Wednesday, December 28, 2011
After the storm, I lingered at the door, not wanting to see the damages it had wrought upon us. It was unbelievable. One minute the sun was shinning, the next minute dark and foreboding clouds had come out of no where. The wind had picked up unexpectedly. The rain had begun to fall in abundance. Sighing, I finally forcing myself to move; I entered the building. I was not prepared for the damages, I was witnessing. Everything was one horrific mess! Water was everywhere, it was overwhelming. I knew that it needed to be cleaned up yet—it ‘seemed’ too much for me. I didn’t know where to begin, the situation felt overwhelming. After the storm; I couldn’t help feeling powerless, helpless, and lost.

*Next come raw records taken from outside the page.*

(** The loop of [plan_breakpoints_at]. *)
Fixpoint plan_regions (index bp1 bp2 bp3 : nat) (segments : list entry) :
    result (nat * nat * nat) PromptError :=
  match segments with
  | [] => Ok (bp1, bp2, bp3)
  | e :: segments =>
      match kind_of e with
      | SegmentKind.ToolManifest =>
          if 0 <? bp2 then Err (RegionOrder Tools System)
          else if 0 <? bp3 then Err (RegionOrder Tools Memory)
          else plan_regions (S index) (index + 1) bp2 bp3 segments
      | SegmentKind.SystemContract =>
          if 0 <? bp3 then Err (RegionOrder System Memory)
          else plan_regions (S index) bp1 (index + 1) bp3 segments
      | SegmentKind.MemoryIndex _ => plan_regions (S index) bp1 bp2 (index + 1) segments
      | SegmentKind.Turn _ _ => plan_regions (S index) bp1 bp2 bp3 segments
      end
  end.

Definition plan_breakpoints_at (segments : list entry) (previous_turn_end : nat) :
    result Plan.t PromptError :=
  if length segments <? previous_turn_end
  then Err (InvalidSnapshot (Bp4BeyondLength previous_turn_end))
  else
    let? bps := plan_regions 0 0 0 0 segments in
    let '(bp1, bp2, bp3) := bps in
    if previous_turn_end <? bp3
    then Err (InvalidSnapshot (Bp4BeforeBp3 previous_turn_end))
    else Ok (Plan.mk bp1 bp2 bp3 previous_turn_end).

Definition plan_breakpoints (segments : list entry) : result Plan.t PromptError :=
  plan_breakpoints_at segments (length segments).

(** [segments[offset..].iter().map(lookback_positions).sum()]; the slice panics
    past the end, which [None] stands for. *)
Definition positions_after (segments : list entry) (offset : nat) : option nat :=
  if length segments <? offset then None
  else Some (sum_list ((λ e, Segment.lookback_positions (Sealed.value e)) <$> drop offset segments)).

Fixpoint check_offsets (segments : list entry) (pairs : list (Breakpoint * nat)) :
    option (result unit Breakpoint) :=
  match pairs with
  | [] => Some (Ok tt)
  | (breakpoint, offset) :: pairs =>
      positions ← positions_after segments offset;
      if LOOKBACK_BLOCKS <? positions then Some (Err breakpoint)
      else check_offsets segments pairs
  end.

Definition check_lookback (plan : Plan.t) (segments : list entry) :
    option (result unit Breakpoint) :=
  check_offsets segments (combine (Plan.all plan) (Plan.offsets plan)).

Definition truncate_for_policy (breakpoints : list Breakpoint) (max_breakpoints : nat) :
    list Breakpoint :=
  take max_breakpoints breakpoints.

I didn’t want to be there. I am not an avoider at all. But, right then I wanted to run somewhere safe and happy. I wanted to go somewhere and just release my feelings for a moment. To scream out the angst I was feeling. Later I thought. Right now it was time to deal with this present issue. I forced myself to walk further into the room, when I really wanted to run the other way. It took brute strength to hold myself together. I could feel the others watching me, awaiting my reaction from the unexpected storm. They’ve already had the opportunity to assess the damage done. It was my turn. My predilection for order was sorely being tested. I absolutely detest when things are out of order.
It was the quiet after the storm. Everything was different--never again will things be the same. Around me there was a movement taking place. God’s people had a mind to work! I looked their faces trying to discern their mind states. I saw a fierce determination. It was in their movements. I was pleasantly surprised and galvanized.
Though progression was taking place, I was becoming restless with the pace things were going. Why do bad things happen to good people? This question immediately popped in my head. I walked further into the room immediately raw emotions flooded me. My Pastor walked past me, as if oblivious to the damages done. She smiled, looking around and said. “It is looking good.” Her words made me speechless. She has a way of always rendering me so. I was immediately humbled. I confess that I couldn’t see past the mess.
My teacher was still smiling. I looked again wanting to see what she was seeing. I needed to look beyond the mess to see the good. Looking past the hurts and disappointments, I was finally able to see it! The good. The storm had bought a people together. The flood had caused a determination that wasn’t there before. The rain removed old layers to reveal a hidden danger. These walls were new. My teacher walked past me. I could hear her words in passing. “Baby, you got to see the vision. Then work it.”